Nous avons constaté, par ailleurs, un déficit global d'informations, sur les études et carrières scientifiques ainsi que sur les liens entre choix de spécialités et orientation future.
Afin de lutter contre ce déficit d'informations, nous appelons à développer des campagnes de communication actualisées et modernisées sur le portail Onisep, mais aussi à soutenir les clubs, les stages, les programmes d'immersion, ainsi que les interventions de rôles modèles féminins inspirants.
En la matière, nous tenons à préciser que Marie Curie ne saurait être le seul rôle modèle féminin. On ne demande pas aux garçons d'être Einstein pour s'orienter vers une carrière scientifique ! De même, il faut que nous présentions aux jeunes filles des rôles modèles certes inspirants mais surtout accessibles, proches en âge, qui ont brillamment réussi par leurs efforts, sans être forcément des génies.
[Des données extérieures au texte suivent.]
(* ===== verification/ProtocolProps.v ===== *)
(** * What the protocol validators accept (protocol.rs)

    Declarative readings of the two validators other components rely on, the
    tool snapshot and the session event, and the migration of legacy presets. *)

From S2P Require Import Prelude Json Protocol Codec Samples.

(** ** Tool snapshots *)

Lemma validate_tools_from_Ok prior tools :
  validate_tools_from prior tools = Ok tt ↔
  Forall (λ t, ToolSchema_validate t = Ok tt) tools ∧ NoDup (ts_name <$> tools) ∧
  Forall (λ t, ts_name t ∉ ts_name <$> prior) tools.
Proof.
  revert prior. induction tools as [|t tools IH]; intros prior; simpl.
  { repeat split; auto using Forall_nil_2, NoDup_nil_2. }
  assert (existsb (λ p, String.eqb (ts_name p) (ts_name t)) prior = true ↔
          ts_name t ∈ ts_name <$> prior) as Hex.
  { rewrite existsb_exists, list_elem_of_fmap. split.
    - intros (x & Hx & Heq%String.eqb_eq). exists x. by rewrite list_elem_of_In.
    - intros (x & Heq & Hx). exists x. rewrite <-list_elem_of_In. split; [done|].
      by apply String.eqb_eq. }
  rewrite bind_Ok, !Forall_cons, NoDup_cons. split.
  - intros ([] & Hv & [Hn Hr]%guard_Ok). apply IH in Hr as (Hall & Hnd & Hp).
    rewrite <-not_true_iff_false, Hex in Hn.
    assert (∀ x, x ∈ tools → (ts_name x ∉ ts_name <$> prior) ∧ ts_name x ≠ ts_name t) as Hx.
    { intros x Hx. eapply Forall_forall in Hp; [|done].
      rewrite fmap_app in Hp. simpl in Hp.
      by rewrite not_elem_of_app, list_elem_of_singleton in Hp. }
    split_and!; [done..| |done|done|].
    + intros (x & Heq & Hin)%list_elem_of_fmap. by apply (Hx x).
    + apply Forall_forall. intros x Hin. by apply Hx.
  - intros ((Hv & Hall) & (Hn & Hnd) & (Hp & Hps)). exists tt. split; [done|].
    apply guard_Ok. split; [apply not_true_iff_false; by rewrite Hex|].
    apply IH. split_and!; [done..|]. apply Forall_forall. intros x Hin.
    eapply Forall_forall in Hps; [|done].
    rewrite fmap_app. simpl. rewrite not_elem_of_app, list_elem_of_singleton. split; [done|].
    intros Heq. apply Hn. apply list_elem_of_fmap. by exists x.
Qed.

(** A tool snapshot is accepted exactly when every schema is valid (named,
    with object parameters) and no two tools share a name. *)
Theorem validate_tools_accepts tools :
  validate_tools tools = Ok tt ↔
  Forall (λ t, blank (ts_name t) = false ∧ is_object (ts_parameters t) = true) tools ∧
  NoDup (ts_name <$> tools).
Proof.
  unfold validate_tools. rewrite validate_tools_from_Ok.
  assert (∀ t, ToolSchema_validate t = Ok tt ↔
    blank (ts_name t) = false ∧ is_object (ts_parameters t) = true) as Ht.
  { intros t. unfold ToolSchema_validate, validate_nonempty.
    destruct (blank (ts_name t)), (is_object (ts_parameters t)); simpl; intuition done. }
  rewrite (Forall_iff _ _ _ Ht). split; [by intros (? & ? & _)|]. intros [? ?].
  split_and!; [done..|]. apply Forall_forall. intros t _. apply not_elem_of_nil.
Qed.

(** ** Session events *)

(** The contract of the event envelope. *)
Definition surface_op_wf (op : SurfaceOp) : Prop :=
  match op with
  | Append => True
  | Replace start fin =>
      (start ≤ fin)%N ∧ (start ≤ MAX_SAFE_INTEGER)%N ∧ (fin ≤ MAX_SAFE_INTEGER)%N
  end.

Record surface_wf (e : SessionEvent) (op : SurfaceOp) : Prop := {
  swf_op : ev_surface_op e = Some op;
  swf_range : surface_op_wf op;
  swf_cited : match op with
    | Replace _ _ => from_option (λ l, l ≠ []) False (ev_source_event_seqs e)
    | Append => True
    end;
  swf_empty : event_type e ≠ "assistant/message" → ev_source_event_seqs e ≠ Some [];
  swf_earlier : ∀ l, ev_source_event_seqs e = Some l →
    Forall (λ q, (q ≤ MAX_SAFE_INTEGER)%N ∧ (q < ev_seq e)%N) l;
}.

Section events.
Context `{ProtocolWire}.

Record event_wf (e : SessionEvent) : Prop := {
  ewf_seq : (ev_seq e ≤ MAX_SAFE_INTEGER)%N;
  ewf_time : (ev_time e ≤ MAX_SAFE_INTEGER)%N;
  ewf_known : event_type e ∈ known_event_types ∨ ev_ignorable e = Some true;
  ewf_ignorable : ev_ignorable e ≠ Some false;
  ewf_workflow : validate_tool_workflow_event (event_type e) (ev_data e) = Ok tt;
  ewf_surface : is_surface_event_type (event_type e) = true → ∃ op, surface_wf e op;
  ewf_no_surface : is_surface_event_type (event_type e) = false →
    ev_surface_op e = None ∧ ev_source_event_seqs e = None;
}.

Lemma SurfaceOp_validate_iff op : SurfaceOp_validate op = Ok tt ↔ surface_op_wf op.
Proof.
  destruct op as [|start fin]; [done|]. unfold SurfaceOp_validate, surface_op_wf. split.
  - intros ([] & Hs%check_safe_integer_Ok & Hv)%bind_Ok.
    apply bind_Ok in Hv as ([] & He%check_safe_integer_Ok & Hv).
    by apply guard_Ok in Hv as [Hle%N.ltb_ge _].
  - intros (Hle%N.ltb_ge & ? & ?).
    rewrite !(proj2 (check_safe_integer_Ok _ _)) by done. simpl. by rewrite Hle.
Qed.

Lemma sources_earlier_iff e l :
  forM (λ source_seq,
    _ ← check_safe_integer "sourceEventSeqs" source_seq;
    if (ev_seq e <=? source_seq)%N then
      Err (invalid "INVALID_SOURCE_EVENT_SEQS" "sourceEventSeqs must cite earlier events"
        (json_object [("seq", json_u64 (ev_seq e)); ("sourceEventSeq", json_u64 source_seq)]))
    else Ok tt) l = Ok tt ↔
  Forall (λ q, (q ≤ MAX_SAFE_INTEGER)%N ∧ (q < ev_seq e)%N) l.
Proof.
  rewrite forM_Ok. apply Forall_iff. intros q. rewrite bind_Ok. split.
  - intros ([] & Hq%check_safe_integer_Ok & [Hlt%N.leb_gt _]%guard_Ok). done.
  - intros [Hq Hlt]. exists tt. rewrite check_safe_integer_Ok. split; [done|].
    by rewrite (proj2 (N.leb_gt _ _) Hlt).
Qed.

Lemma validate_surface_metadata_iff e :
  validate_surface_metadata e = Ok tt ↔ ∃ op, surface_wf e op.
Proof.
  unfold validate_surface_metadata. split.
  - intros Hv. apply bind_Ok in Hv as (op & Hop%ok_or_Ok & Hv). exists op.
    apply bind_Ok in Hv as ([] & Hr%SurfaceOp_validate_iff & Hv).
    apply bind_Ok in Hv as ([] & Hs & Hv).
    destruct (ev_source_event_seqs e) as [l|] eqn:Hl.
    + apply bind_Ok in Hs as ([] & Hg & Hs%sources_earlier_iff).
      apply guard_Ok in Hg as [Hg _]. split; rewrite ?Hl; try done.
      * destruct op; [done|]. simpl. by destruct l.
      * intros Ha [= ->]. apply andb_false_iff in Hg as [Hg%negb_false_iff|Hg]; [|done].
        by apply String.eqb_eq in Hg.
      * by intros ? [= <-].
    + split; rewrite ?Hl; try done. by destruct op.
  - intros (op & [-> Hr Hc He Hs]). simpl.
    rewrite (proj2 (SurfaceOp_validate_iff op) Hr). simpl.
    destruct (ev_source_event_seqs e) as [l|]; simpl in *.
    + specialize (Hs l eq_refl). rewrite (proj2 (sources_earlier_iff e l) Hs).
      assert (negb (String.eqb (event_type e) "assistant/message")
              && bool_decide (l = []) = false) as ->.
      { destruct (String.eqb_spec (event_type e) "assistant/message"); [done|]. simpl.
        apply bool_decide_eq_false. intros ->. by apply He. }
      simpl. destruct op; [done|]. by destruct l.
    + by destruct op.
Qed.

(** The event envelope.  [SessionEvent::validate] accepts an event exactly
    when its numbers are safe, its type is known or explicitly ignorable, its
    workflow payload is canonical, and its surface metadata is that of its
    type: a message event declares a well-ordered operation, cites only
    strictly earlier events, and a replacement cites at least one. *)
Theorem event_validate_accepts e :
  SessionEvent_validate e = Ok tt ↔ event_wf e.
Proof.
  unfold SessionEvent_validate. split.
  - intros Hv.
    apply bind_Ok in Hv as ([] & Hseq%check_safe_integer_Ok & Hv).
    apply bind_Ok in Hv as ([] & Htime%check_safe_integer_Ok & Hv).
    apply guard_Ok in Hv as [Hign%bool_decide_eq_false Hv].
    apply guard_Ok in Hv as [Hkn Hv]. apply bind_Ok in Hv as ([] & Hw & Hv).
    unfold is_known_event_type in Hkn.
    apply andb_false_iff in Hkn. rewrite !negb_false_iff, !bool_decide_eq_true in Hkn.
    split; try done; intros Hs; rewrite Hs in Hv.
    + by apply validate_surface_metadata_iff.
    + by destruct (ev_surface_op e), (ev_source_event_seqs e).
  - intros [Hseq Htime Hkn Hign Hw Hs Hn].
    rewrite !(proj2 (check_safe_integer_Ok _ _)), bool_decide_eq_false_2 by done. simpl.
    assert (negb (is_known_event_type (event_type e))
            && negb (bool_decide (ev_ignorable e = Some true)) = false) as ->.
    { apply andb_false_iff. unfold is_known_event_type.
      by rewrite !negb_false_iff, !bool_decide_eq_true. }
    rewrite Hw. simpl. destruct (is_surface_event_type _).
    + by apply validate_surface_metadata_iff, Hs.
    + by destruct (Hn eq_refl) as [-> ->].
Qed.
End events.

(** ** Legacy presets *)

(** The stored preset selection migrates once: a migrated event is an
    [agent-mode/selected] event naming one of the four modes, a second migration
    leaves it alone, and events of other types are never touched. *)
Theorem preset_migration_once root debug t data t' data' :
  migrate_legacy_agent_preset_selection root debug t data = Ok (t', data') →
  migrate_legacy_agent_preset_selection root debug t' data' = Ok (t', data') ∧
  (t ≠ "agent-preset/selected" → t' = t ∧ data' = data) ∧
  (t = "agent-preset/selected" → t' = "agent-mode/selected" ∧
     ∃ mode, get_str "agentMode" data' = Some mode ∧
             mode ∈ ["standard"; "ptc"; "minimal"; "composition"]).
Proof.
  unfold migrate_legacy_agent_preset_selection at 1.
  destruct (String.eqb_spec t "agent-preset/selected") as [->|Hne]; simpl; intros Hm.
  - apply bind_Ok in Hm as (p & _ & Hm). apply bind_Ok in Hm as (mode & Hmode & [= <- <-]).
    split_and!; [done..|]. intros _. split; [done|]. exists mode. split; [done|].
    unfold migrate_legacy_agent_preset in Hmode.
    repeat case_match; simplify_eq; rewrite !elem_of_cons; auto.
  - simplify_eq. split_and!; [|done..]. unfold migrate_legacy_agent_preset_selection.
    by rewrite (proj2 (String.eqb_neq _ _) Hne).
Qed.

Lemma preset_migration_once_witness :
  migrate_legacy_agent_preset_selection "r" id "agent-mode/selected"
    (json_object [("agentMode", VString "ptc")]) =
  Ok ("agent-mode/selected", json_object [("agentMode", VString "ptc")]).
Proof.
  apply (preset_migration_once "r" id "agent-preset/selected"
    (json_object [("agentPreset", VString "code")])).
  reflexivity.
Defined.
Nous appelons également à la mise en place d'un véritable service public de l'orientation, qui soit sensibilisé aux enjeux d'égalité femmes-hommes et qui associe les familles, qui sont parmi les principales prescriptrices des choix d'orientation de leurs enfants et qui doivent donc, à ce titre, être elles aussi sensibilisées aux enjeux d'égalité.
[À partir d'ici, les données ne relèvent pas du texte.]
(* ===== verification/ScheduleProps.v ===== *)
(** * What schedules guarantee

    The properties of schedule.rs: the log as operations on a list of reminders,
    the handlers, the driver, ids, occurrences, what is due, and the formats. *)

From S2P Require Import Prelude Json Protocol Codec Session SessionFacts Samples.
From S2P Require Import Calendar CalendarFacts Schedule ScheduleFacts ScheduleRunFacts.
From S2P Require Import ScheduleDriveFacts.

#[local] Open Scope Z_scope.

(** ** The log *)

Section log.
Context `{ProtocolWire} {S : Type} `{SessionPersistence S}.

(** C22: the schedule log implements a list of reminders.  When a session's log
    folds to a schedule, appending a change the program writes (a creation, a
    deletion, a dispatch of a one-shot or of a fixed-rate reminder) makes it
    fold to the result of the corresponding list operation: append at the end,
    remove, remove, or replace in place by the next occurrence.  A failed
    append changes nothing. *)
Theorem schedule_log_refines t c now s (b : S) r s' b' F :
  fold s = Some F → change_ok c →
  append_change t (change_data c) now s b = (r, s', b') →
  if r then fold s' = apply_change F c else s' = s.
Proof. intros Hf Hc Ha. by eapply append_change_fold in Ha as [_ Ha]. Qed.

(** ** The handlers *)

Context (nd : list ascii → option nat) `{TimeZones}.

(** Creation.  Whatever happens to a [schedule_create] call, the session is
    either untouched (and the driver is not asked to run) or its schedule is
    the old one with one new reminder at the end: well formed, under an id
    never used before in the session, with the trimmed prompt, strictly in the
    future, and at the time its one selector says.  The driver is asked to run
    only in the second case, and then the call reports that reminder. *)
Theorem create_effect t o arguments s (b : S) out F :
  fold s = Some F → create nd t o arguments s b = Some out →
  (out_session out = s ∧ out_drive out = false) ∨
  (∃ r, record_wf r ∧ (r_id r ∉ f_seen F) ∧
     r_prompt r = trim (default "" (get_str "prompt" arguments)) ∧
     o_clock o 0 < r_scheduled_ms r ∧
     selector_target (parse_selectors arguments) (o_clock o 0) (r_scheduled_ms r) (r_kind r) ∧
     fold (out_session out) = Some (mkFolded (f_active F ++ [r]) ({[ r_id r ]} ∪ f_seen F)) ∧
     (out_drive out = true → out_result out = Ok (Record_view r (o_clock o 2)))).
Proof.
  intros Hf. unfold create. case_match; [intros [= <-]; by left|].
  destruct (check_create arguments) as [prompt|] eqn:Hcheck; [|intros [= <-]; by left].
  case_match; [intros [= <-]; by left|].
  destruct (flush _ _ _) as [[[]|] b1]; [|intros [= <-]; by left].
  rewrite Hf. destruct (allocate_id F) as [id|] eqn:Hid; [|done].
  destruct (create_record _ _ _ _ _) as [[r|]|] eqn:Hr; [|intros [= <-]; by left|done].
  case_match; [intros [= <-]; by left|].
  apply allocate_from_Some in Hid as (m & -> & Hnew & _).
  apply check_create_prompt in Hcheck as [-> Hblank].
  apply create_record_Ok in Hr as (Hwf & Hrid & Hp & Hfut & Hsel); [|apply schedule_id_ok|done].
  destruct (append_change _ _ _ _ _) as [[ok s2] b2] eqn:Ha.
  apply (append_change_fold _ (Create r) _ _ _ _ _ _ F Hf Hwf) in Ha as [_ Ha].
  destruct ok; [|subst s2; intros [= <-]; by left].
  rewrite Hrid in *. simpl in Ha. rewrite Hrid, bool_decide_eq_false_2 in Ha by done.
  destruct (flush _ s2 b2) as [[[]|] b3]; intros [= <-]; right; exists r; by rewrite Hrid.
Qed.

(** Deletion.  A [schedule_delete] call leaves the session untouched or
    removes from its schedule exactly the reminder whose id was given, which
    was active; it answers that the reminder was deleted only in that case. *)
Theorem delete_effect t o arguments s (b : S) F :
  fold s = Some F →
  let id := default "" (get_str "id" arguments) in
  let out := delete_reminder t o arguments s b in
  (out_session out = s ∧
   out_result out ≠ Ok (json_object [("id", VString id); ("deleted", VBool true)])) ∨
  (is_Some (find_id id (f_active F)) ∧
   fold (out_session out) = Some (mkFolded (drop_id id (f_active F)) (f_seen F))).
Proof.
  intros Hf. simpl. unfold delete_reminder. set (id := default "" _).
  case_match; [by left|]. case_match eqn:Hid; [by left|]. case_match; [by left|].
  destruct (flush _ _ _) as [[[]|] b1]; [|by left].
  rewrite Hf. case_match eqn:Hex; [by left|]. case_match; [by left|].
  apply orb_false_iff in Hid as [Hid1 Hid2%negb_false_iff].
  destruct (append_change _ _ _ _ _) as [[ok s2] b2] eqn:Ha.
  apply (append_change_fold _ (Delete id) _ _ _ _ _ _ F Hf (conj Hid1 Hid2)) in Ha as [_ Ha].
  destruct ok; [|subst s2; by left]. right.
  apply negb_false_iff, existsb_find in Hex as [r Hr]. split; [by exists r|].
  change (apply_change F (Delete id)) with
    (_ ← find_id id (f_active F); Some (mkFolded (drop_id id (f_active F)) (f_seen F))) in Ha.
  rewrite Hr in Ha. simpl in Ha. by destruct (flush _ s2 b2) as [[[]|] b3].
Qed.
Enfin, il est impératif d'agir davantage sur les représentations et attitudes des garçons, qui véhiculent bien souvent dans les classes des propos sexistes qui alimentent la petite musique selon laquelle les filles ne seraient pas bonnes en maths et donc pas légitimes à poursuivre des carrières scientifiques. Cela implique de donner enfin de véritables moyens aux référents égalité filles-garçons tant au niveau académique qu'au sein des établissements.
Je laisse maintenant la parole à notre collègue rapporteure Marie-Pierre Monier pour évoquer le troisième temps de notre rapport : l'enseignement supérieur.
Mme Marie-Pierre Monier, rapporteure. -Une fois franchies les barrières de l'orientation au collège et au lycée, les jeunes femmes se trouvent confrontées à de nouveaux obstacles : aujourd'hui minoritaires dans les filières scientifiques de l'enseignement supérieur, elles y affrontent souvent un sexisme ordinaire et parfois des violences sexistes et sexuelles.
C'est pourquoi les classes préparatoires, les grandes écoles et les universités constituent un maillon décisif pour donner aux femmes toute leur place dans les sciences.
L'enseignement supérieur concentre ainsi les inégalités héritées du secondaire et en introduit de nouvelles.
En France, le pourcentage global de femmes diplômées dans les domaines des STIM est très inférieur à celui des hommes diplômés, puisqu'il est de 13 % d'étudiantes universitaires diplômées, contre 40 % d'étudiants diplômés, soit un écart de près de 30 points.
Au sein des STIM, certaines disciplines connaissent une trajectoire particulièrement préoccupante. Une experte a même parlé d'une « dynamique régressive ». C'est le cas des mathématiques, ce qui m'attriste particulièrement.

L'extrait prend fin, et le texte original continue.